For example, the initial jerking movements whose range of motion are severely limited signify “robot” and highlight the performer‘s skill precisely because they are modifications of his normal movement as a living organism. When his movements become more fluid (in way characteristic of 1980s popping) they take as their point of contrast not his everyday motor behavior, but his stylized “robot” movements.

The performance draws not only upon the vocabulary of robot kinaesthetics but also on a stylized version of organism kinaesthetics and the two rhetorics are made to play against each other. The performance in this sense can be said to be polyphonic.

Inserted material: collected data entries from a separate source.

(* ===== verification/Sds.v ===== *)
(** * Dynamic strings (src/redis-5.0.7/src/sds.c, sds.h)

    An sds is a header (flags byte, length and allocation fields of the width
    the type selects) followed by a byte buffer that holds the string, a
    terminating NUL and free space.  The record [sds] is that block; buffer
    accesses are bounds-checked and a failed assertion has no value.  Freshly
    allocated bytes are indeterminate ([junk]); like zmalloc, allocation does not
    fail.  [content] relates an sds to the byte string it stands for. *)

From S2P Require Import Prelude Util.
From stdpp Require Import strings.
Local Open Scope Z_scope.

(** ** Data *)

Record sds := mkSds {
  s_flags : Z;   (* unsigned char: 3 lsb of type, 5 msb of length for type 5 *)
  s_len : Z;     (* sdshdrN.len, N the width of the type *)
  s_alloc : Z;   (* sdshdrN.alloc *)
  s_buf : list byte;
}.

Definition SDS_MAX_PREALLOC : Z := 1024 * 1024.
Definition SDS_TYPE_5 : Z := 0.
Definition SDS_TYPE_8 : Z := 1.
Definition SDS_TYPE_16 : Z := 2.
Definition SDS_TYPE_32 : Z := 3.
Definition SDS_TYPE_64 : Z := 4.
Definition SDS_TYPE_MASK : Z := 7.
Definition SDS_TYPE_BITS : Z := 3.
Definition SDS_LLSTR_SIZE : Z := 21.

(** ** Header access (sds.h) *)

Definition sds_type (s : sds) : Z := Z.land (s_flags s) SDS_TYPE_MASK.

(** The width of [len] and [alloc]; type 5 and unknown types have no fields. *)
Definition hdr_width (type : Z) : option Z :=
  if type =? SDS_TYPE_8 then Some 8
  else if type =? SDS_TYPE_16 then Some 16
  else if type =? SDS_TYPE_32 then Some 32
  else if type =? SDS_TYPE_64 then Some 64
  else None.

Definition SDS_TYPE_5_LEN (f : Z) : Z := Z.shiftr f SDS_TYPE_BITS.

Definition sdslen (s : sds) : Z :=
  if sds_type s =? SDS_TYPE_5 then SDS_TYPE_5_LEN (s_flags s)
  else match hdr_width (sds_type s) with Some _ => s_len s | None => 0 end.

(** Types 8 and 16 subtract as int, converted to size_t on return. *)
Definition sdsavail (s : sds) : Z :=
  if sds_type s =? SDS_TYPE_5 then 0
  else match hdr_width (sds_type s) with
       | Some w => if w =? 32 then u32 (s_alloc s - s_len s) else u64 (s_alloc s - s_len s)
       | None => 0
       end.

Definition sdssetlen (s : sds) (newlen : Z) : sds :=
  if sds_type s =? SDS_TYPE_5 then
    mkSds (u8 (Z.lor SDS_TYPE_5 (Z.shiftl newlen SDS_TYPE_BITS))) (s_len s) (s_alloc s) (s_buf s)
  else match hdr_width (sds_type s) with
       | Some w => mkSds (s_flags s) (uwrap w newlen) (s_alloc s) (s_buf s)
       | None => s
       end.

Definition sdsalloc (s : sds) : Z :=
  if sds_type s =? SDS_TYPE_5 then SDS_TYPE_5_LEN (s_flags s)
  else match hdr_width (sds_type s) with Some _ => s_alloc s | None => 0 end.

Definition sdssetalloc (s : sds) (newlen : Z) : sds :=
  match hdr_width (sds_type s) with
  | Some w => mkSds (s_flags s) (s_len s) (uwrap w newlen) (s_buf s)
  | None => s
  end.

(** [s[i] = c], [memcpy(s+i, t, len)] *)
Definition sds_write (s : sds) (i : Z) (t : list byte) : option sds :=
  b ← store (s_buf s) i t; Some (mkSds (s_flags s) (s_len s) (s_alloc s) b).

(** ** Allocation (sds.c) *)

Definition sdsHdrSize (type : Z) : Z :=
  let type := Z.land type SDS_TYPE_MASK in
  if type =? SDS_TYPE_5 then 1
  else if type =? SDS_TYPE_8 then 3
  else if type =? SDS_TYPE_16 then 5
  else if type =? SDS_TYPE_32 then 9
  else if type =? SDS_TYPE_64 then 17
  else 0.

Definition sdsReqType (string_size : Z) : Z :=
  if string_size <? 2 ^ 5 then SDS_TYPE_5
  else if string_size <? 2 ^ 8 then SDS_TYPE_8
  else if string_size <? 2 ^ 16 then SDS_TYPE_16
  else if string_size <? 2 ^ 32 then SDS_TYPE_32
  else SDS_TYPE_64.

Section alloc.
Context (junk : nat -> byte).

(** The argument [init] of [sdsnewlen]: a pointer to the bytes to copy, NULL or
    SDS_NOINIT. *)
Inductive sds_init := InitBytes (t : list byte) | InitNULL | InitNOINIT.

(** [memset] zeroes the header as well, but every field is assigned below. *)
Definition sdsnewlen (init : sds_init) (initlen : Z) : option sds :=
  let type := sdsReqType initlen in
  let type := if (type =? SDS_TYPE_5) && (initlen =? 0) then SDS_TYPE_8 else type in
  let hdrlen := sdsHdrSize type in
  let buflen := u64 (hdrlen + initlen + 1) - hdrlen in
  let buf := match init with
             | InitNULL => replicate (Z.to_nat buflen) 0
             | _ => malloc junk buflen
             end in
  let s := if type =? SDS_TYPE_5
           then mkSds (u8 (Z.lor type (Z.shiftl initlen SDS_TYPE_BITS))) 0 0 buf
           else match hdr_width type with
                | Some w => mkSds type (uwrap w initlen) (uwrap w initlen) buf
                | None => mkSds type 0 0 buf
                end in
  s ← (match init with
       | InitBytes t =>
           if initlen =? 0 then Some s else bs ← load t 0 initlen; sds_write s 0 bs
       | _ => Some s
       end);
  sds_write s initlen [0].

Definition sdsempty : option sds := sdsnewlen (InitBytes []) 0.

Definition sdsdup (s : sds) : option sds := sdsnewlen (InitBytes (s_buf s)) (sdslen s).

Definition sdsclear (s : sds) : option sds := sds_write (sdssetlen s 0) 0 [0].

Definition sdsMakeRoomFor (s : sds) (addlen : Z) : option sds :=
  let avail := sdsavail s in
  let oldtype := Z.land (s_flags s) SDS_TYPE_MASK in
  if avail >=? addlen then Some s
  else
    let len := sdslen s in
    let newlen := u64 (len + addlen) in
    let newlen := if newlen <? SDS_MAX_PREALLOC then u64 (newlen * 2) else u64 (newlen + SDS_MAX_PREALLOC) in
    let type := sdsReqType newlen in
    let type := if type =? SDS_TYPE_5 then SDS_TYPE_8 else type in
    let hdrlen := sdsHdrSize type in
    let buflen := u64 (hdrlen + newlen + 1) - hdrlen in
    s ← (if oldtype =? type then
           Some (mkSds (s_flags s) (s_len s) (s_alloc s) (realloc junk (s_buf s) buflen))
         else
           bs ← load (s_buf s) 0 (len + 1);
           buf ← store (malloc junk buflen) 0 bs;
           (* the two fields of the new header are set below *)
           Some (sdssetlen (mkSds type 0 0 buf) len));
    Some (sdssetalloc s newlen).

There is also a layer of racial complexity in that “The Robot” was pioneered by black Americans in the 1970s. Performances such as the one depicted in the video clip above have roots going back to African-American street vernacular and insofar as they communicate to new generations of dancers and audiences, they branch and grow into something else.1

UPDATE:I have an entry that considers a commercial wherein the dancer in the video above, David Bernal, performs. In post-production, Gene Kelly’s face is digitally imposed over Bernal’s (as well as over the faces of two other dancers dressed up as Kelly).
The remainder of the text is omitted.